Monday, October 27, 2014

The New Secularism and the Death of a Nation



We will live or die, sink or swim, according to our beliefs. The progressive is poised to remove religion from the public, arguing that this has always been a secular nation. However, the “secularism” of today bears little resemblance to the secularism that had once made this nation great. A few quotations might bring this fact home.

In his Notes on Virginia, Thomas Jefferson, arguably the most un-Christian of our Founding Fathers, observed:

  • Can the liberties of a nation be thought secure when we have removed their only firm basis, a conviction in the minds of the people that these liberties are the gift of God? That they are not violated but with his wrath?”

Instead of removing or marginalizing our Judeo-Christian foundations, Jefferson, along with the other Founding Fathers, insisted that these were necessary for the preservation of our liberties.

His words were prophetic. As we have seen the weakening of the influence of the church and the strengthening of those who hate it, we have also seen the removal of our liberties by a new militant and secular religion. Here are just a few of many examples:

  1. Christians fired for expressing their ideas about marriage, even outside of their job.

  1. Mayors threatening to not allow businesses to come into their towns because of the owners’ beliefs about marriage.

  1. Women threatened with dismissal from graduate counseling programs because they expressed disapproval of same-sex marriage.

  1. Businesses fined, the owners required to go for “re-education,” and threatened with closure because they wouldn’t perform acts that their faith forbade.

It had been the vision of secularism to allow everyone a seat-at-the-table with free expression. In contrast, the “secularism” of today forbids Christians a seat. Instead, they must conform to a new religion if they want to be heard or even to work.

This “secularism” claims to be neutral, unlike other religions, and maintains that the “separation between church and state” requires that the Christian voice be kept silent in the public. However, this hadn’t been the thinking of our leading secularist, Jefferson:

  • No nation has ever yet existed or been governed without religion. Nor can be.
Historian Robert Royal affirms that the secularism of the Founders was never supposed to impose a new monopolistic religion:

  • The generation that led the American Revolution knew clearly that a secular government designed to take care of secular affairs did not mean a society in which secularism was in effect the official religion. Church and state were separated so that each could do it job better. (The God that did not Fail, 207)

In his Farewell Address, President George Washington warned that the nation’s welfare depended on its religion:

  • Of all the dispositions and habits which lead to political prosperity, religion and morality are indispensable supports… Let it simply be asked: Where is the security for prosperity, for reputation, for life, if the sense of religious obligation deserts the oaths which are the instruments of investigation in courts of justice? And let us with caution indulge the supposition that morality can be maintained without religion. Whatever may be conceded to the influence of refined education on minds of peculiar structure, reason and experience both forbid us to expect that national morality can prevail in exclusion of religious principle.

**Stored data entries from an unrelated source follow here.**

(* ===== verification/Cache.v ===== *)
(** * The cache of built lambda bodies

    [backend/utils/adt/lambda_cache.c]: every call site keeps the bodies it
    built, keyed by the raw bytes of the called lambda and of the lambda-typed
    arguments, in a hash table with a least-recently-used list of bounded
    length.

    Entries are heap objects that the hash table, the list and the [last]
    pointer share: [c_heap] maps addresses to entries, deleting an entry's
    memory context removes it, and following a dangling pointer is [UB].  The
    hash table is used through its interface ([LCacheTable]), whose contents
    are the addresses it holds with their hash.  An operation returns the cache
    it leaves behind also when it raises an error. *)

From S2P Require Import Prelude Bitmapset Nodes NodesFacts Serialize Inject InjectFacts Eval.

(** ** The hash table interface *)

(** [lcache_*]: an element is an entry's address with the stored hash; a
    search compares the hash and then the keys, by the predicate [eq] *)
Class LCacheTable (T : Type) := {
  lcache_create : outcome T;
  lcache_elems : T → list (Z * nat);
  lcache_insert_hash : T → nat → Z → (nat → bool) → outcome (T * bool);
  lcache_lookup_hash : T → Z → (nat → bool) → outcome (option nat);
  lcache_delete : T → Z → (nat → bool) → outcome T
}.

(** the laws hold of well-formed tables; an insertion succeeds below a number
    of elements *)
Class LCacheLaws T `{LCacheTable T} := {
  lcache_wf : T → Prop;
  lcache_limit : Z;
  lcache_limit_pos : 0 < lcache_limit;
  lcache_create_ok : ∃ t, lcache_create = Ok t ∧ lcache_wf t ∧ lcache_elems t = [];
  lcache_lookup_ok t h eq :
    lcache_wf t →
    ∃ r, lcache_lookup_hash t h eq = Ok r ∧
      match r with
      | Some i => (h, i) ∈ lcache_elems t ∧ eq i = true
      | None => ∀ i, (h, i) ∈ lcache_elems t → eq i = false
      end;
  lcache_insert_ok t i h eq :
    lcache_wf t → Z.of_nat (length (lcache_elems t)) < lcache_limit →
    (∀ j, (h, j) ∈ lcache_elems t → eq j = false) →
    ∃ t', lcache_insert_hash t i h eq = Ok (t', false) ∧ lcache_wf t' ∧ lcache_elems t' ≡ₚ (h, i) :: lcache_elems t;
  lcache_delete_ok t h eq i l :
    lcache_wf t → lcache_elems t ≡ₚ (h, i) :: l → eq i = true → (∀ j, (h, j) ∈ l → eq j = false) →
    ∃ t', lcache_delete t h eq = Ok t' ∧ lcache_wf t' ∧ lcache_elems t' ≡ₚ l
}.

(** ** Entries and caches *)

(** [ce_key]: the raw varlenas, [None] where [keynull] is set *)
Record LambdaCacheEntry := mkEntry {
  ce_key : list (option varlena);
  ce_hash : Z;
  ce_tree : Node;
  ce_body : Node;
  ce_jit_done : bool;
  ce_uses : Z
}.

Record LambdaCache (T : Type) := mkCache {
  c_heap : gmap nat LambdaCacheEntry;
  c_fresh : nat;
  c_table : T;
  c_lru : list nat;
  c_nentries : Z;
  c_evictions : Z;
  c_last : option nat
}.
Arguments mkCache {T}.
Arguments c_heap {T}.
Arguments c_fresh {T}.
Arguments c_table {T}.
Arguments c_lru {T}.
Arguments c_nentries {T}.
Arguments c_evictions {T}.
Arguments c_last {T}.

Definition lambda_cache_key_equal (a b : list (option varlena)) : bool := bool_decide (a = b).

(** [hash_combine] of [common/hashfn.h] *)
Definition hash_combine (a b : Z) : Z :=
  Z.lxor a (uint32 (b + 0x9e3779b9 + uint32 (Z.shiftl a 6) + Z.shiftr a 2)).

(** settings, the query's JIT flags, and [hash_bytes] on a whole varlena *)
Record CacheConfig := mkConfig {
  custom_lambda_cache_size : Z;
  custom_lambda_jit_after_uses : Z;
  has_estate : bool;
  jit_perform : bool;
  hash_varlena : varlena → Z;
  hoisting : bool
}.

Definition lambda_cache_hash_key (cfg : CacheConfig) (key : list (option varlena)) : Z :=
  foldl (fun hash v => hash_combine hash (match v with None => 0 | Some v => hash_varlena cfg v end)) 0 key.

Section Cache.
Context `{NodeIO} `{TypeCache} `{ExecParams} {T : Type} `{LCacheTable T}.
Context (cfg : CacheConfig).

Definition lambda_cache_create : outcome (LambdaCache T) :=
  table ← lcache_create; Ok (mkCache ∅ 0 table [] 0 0 None).

(** go on with the result of a call, or leave the cache as it is and fail *)
Definition on_ok {A B} (m : outcome A) (c : LambdaCache T) (k : A → LambdaCache T * outcome B) : LambdaCache T * outcome B :=
  match m with
  | Ok a => k a
  | Err e => (c, Err e)
  | UB => (c, UB)
  | OutOfFuel => (c, OutOfFuel)
  end.

(** the part of a key a value contributes; anything but a varlena cannot be read *)
Definition key_part (v : option Datum) : outcome (option varlena) :=
  match v with
  | None => Ok None
  | Some (DVarlena v) => Ok (Some v)
  | Some _ => UB
  end.

(** [cache->probe]: the called lambda and the lambda-typed arguments *)
Definition probe_key (key_idx : list Z) (lambda_value : Datum) (vs : list (option Datum))
  : outcome (list (option varlena)) :=
  k0 ← key_part (Some lambda_value);
  ks ← omapM (fun i => v ← deref (vs !! Z.to_nat i); key_part v) key_idx;
  Ok (k0 :: ks).

(** the key predicate handed to the table: the entry at an address has this key *)
Definition entry_is (c : LambdaCache T) (key : list (option varlena)) (i : nat) : bool :=
  match c_heap c !! i with
  | Some e => lambda_cache_key_equal (ce_key e) key
  | None => false
  end.

Definition dlist_delete (i : nat) (l : list nat) : list nat := filter (fun j => j ≠ i) l.

(** one round of the eviction loop *)
Definition lambda_cache_evict (c : LambdaCache T) : outcome (LambdaCache T) :=
  victim ← deref (last (c_lru c));
  e ← deref (c_heap c !! victim);
  table ← lcache_delete (c_table c) (ce_hash e) (entry_is c (ce_key e));
  Ok (mkCache (delete victim (c_heap c)) (c_fresh c) table
        (dlist_delete victim (c_lru c)) (c_nentries c - 1) (uint64 (c_evictions c + 1))
        (if bool_decide (c_last c = Some victim) then None else c_last c)).

Fixpoint lambda_cache_make_room (fuel : nat) (c : LambdaCache T) : outcome (LambdaCache T) :=
  if (c_nentries c >? 0) && (c_nentries c >=? custom_lambda_cache_size cfg) then
    match fuel with
    | O => OutOfFuel
    | S fuel => c ← lambda_cache_evict c; lambda_cache_make_room fuel c
    end
  else Ok c.

(** the entry [lambda_cache_build] returns, once its body [tree] is built *)
Definition new_entry (key : list (option varlena)) (h : Z) (tree : Node) : LambdaCacheEntry :=
  mkEntry key h tree tree (negb (has_estate cfg && negb (custom_lambda_jit_after_uses cfg =? 0))) 0.

Definition lambda_cache_insert (fuel : nat) (key_idx : list Z) (d : Datum) (vs : list (option Datum))
    (key : list (option varlena)) (h : Z) (c : LambdaCache T) : LambdaCache T * outcome nat :=
  on_ok (lambda_cache_make_room (length (c_lru c)) c) c (fun c =>
  on_ok (lambda_body (hoisting cfg) fuel key_idx d vs) c (fun tree =>
  let i := c_fresh c in
  on_ok (lcache_insert_hash (c_table c) i h (entry_is c key)) c (fun '(table, _) =>
  (mkCache (<[i := new_entry key h tree]> (c_heap c)) (S i) table (i :: c_lru c)
     (c_nentries c + 1) (c_evictions c) (c_last c), Ok i)))).

(** a compiled body computes what the interpreted one does: it is rebuilt from
    the same tree *)
Definition lambda_cache_jit (c : LambdaCache T) (e : LambdaCacheEntry) : LambdaCacheEntry :=
  if negb (has_estate cfg) || negb (jit_perform cfg) || (c_evictions c >? custom_lambda_cache_size cfg)
  then mkEntry (ce_key e) (ce_hash e) (ce_tree e) (ce_body e) true (ce_uses e)
  else mkEntry (ce_key e) (ce_hash e) (ce_tree e) (ce_tree e) true (ce_uses e).

(** [entry->uses++], the JIT decision, and the body *)
Definition lambda_cache_use (c : LambdaCache T) (i : nat) : LambdaCache T * outcome Node :=
  match c_heap c !! i with
  | None => (c, UB)
  | Some e =>
      let uses := uint64 (ce_uses e + 1) in
      let e := mkEntry (ce_key e) (ce_hash e) (ce_tree e) (ce_body e) (ce_jit_done e) uses in
      let e := if negb (ce_jit_done e) && (custom_lambda_jit_after_uses cfg >? 0)
                  && (uses >=? custom_lambda_jit_after_uses cfg)
               then lambda_cache_jit c e else e in
      (mkCache (<[i := e]> (c_heap c)) (c_fresh c) (c_table c) (c_lru c) (c_nentries c)
         (c_evictions c) (c_last c), Ok (ce_body e))
  end.

Definition set_last (c : LambdaCache T) (lru : list nat) (i : nat) : LambdaCache T :=
  mkCache (c_heap c) (c_fresh c) (c_table c) lru (c_nentries c) (c_evictions c) (Some i).

(** search the table, and build an entry if there is none *)
Definition lambda_cache_search (fuel : nat) (key_idx : list Z) (d : Datum) (vs : list (option Datum))
    (key : list (option varlena)) (c : LambdaCache T) : LambdaCache T * outcome nat :=
  let h := lambda_cache_hash_key cfg key in
  on_ok (lcache_lookup_hash (c_table c) h (entry_is c key)) c (fun slot =>
  match slot with
  | Some i => (set_last c (i :: dlist_delete i (c_lru c)) i, Ok i)
  | None =>
      let '(c, r) := lambda_cache_insert fuel key_idx d vs key h c in
      on_ok r c (fun i => (set_last c (c_lru c) i, Ok i))
  end).

(** the previous row's entry is checked before hashing *)
Definition lambda_cache_find (fuel : nat) (key_idx : list Z) (d : Datum) (vs : list (option Datum))
    (key : list (option varlena)) (c : LambdaCache T) : LambdaCache T * outcome nat :=
  match c_last c with
  | Some i => if entry_is c key i then (c, Ok i) else lambda_cache_search fuel key_idx d vs key c
  | None => lambda_cache_search fuel key_idx d vs key c
  end.

(** [clestate->cache] is [None] before the first call *)
Definition lambda_cache_body (fuel : nat) (key_idx : list Z) (cache : option (LambdaCache T)) (d : Datum)
    (vs : list (option Datum)) : option (LambdaCache T) * outcome Node :=
  match (match cache with Some c => Ok c | None => lambda_cache_create end) with
  | Ok c =>
      let '(c, r) :=
        on_ok (probe_key key_idx d vs) c (fun key =>
        let '(c, r) := lambda_cache_find fuel key_idx d vs key c in
        on_ok r c (fun i => lambda_cache_use c i)) in
      (Some c, r)
  | Err e => (None, Err e)
  | UB => (None, UB)
  | OutOfFuel => (None, OutOfFuel)
  end.

(** a call site over a sequence of rows *)
Fixpoint lambda_cache_rows (fuel : nat) (key_idx : list Z) (cache : option (LambdaCache T))
    (rows : list (Datum * list (option Datum))) : option (LambdaCache T) * list (outcome Node) :=
  match rows with
  | [] => (cache, [])
  | (d, vs) :: rows =>
      let '(c, r) := lambda_cache_body fuel key_idx cache d vs in
      let '(c, rs) := lambda_cache_rows fuel key_idx c rows in
      (c, r :: rs)
  end.
End Cache.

Meanwhile, today’s secularists are naively convinced that morality and law can easily be maintained apart from the roots that had sired them.

Washington’s words have also proved prophetic. As the Christian faith has been degraded in the West, especially beginning with the early sixties, crime, drug use, depression, and loss of economic vitality escalated.

The new “secularists” have also rejected other lessons. They are convinced that our social problems are best addressed by big, powerful and over-reaching government – the very thing that the Founders had feared most.

  • That whenever any Form of Government becomes destructive of these ends, it is the Right of the People to alter or to abolish it, and to institute new Government, laying its foundation on such principles and organizing its powers in such form, as to them shall seem most likely to effect their Safety and Happiness… But when a long train of abuses and usurpations, pursuing invariably the same Object evinces a design to reduce them under absolute Despotism, it is their right, it is their duty, to throw off such Government, and to provide new Guards for their future security. (Declaration of Independence)

How long can a free people endure “a long train of abuses and usurpations… to reduce them under absolute Despotism” to a new and militant religion? How can a vast segment of a nation tolerate coercion designed to force them to violate their most precious faith? How can this not produce contempt for the government that coerces them in this unjust manner?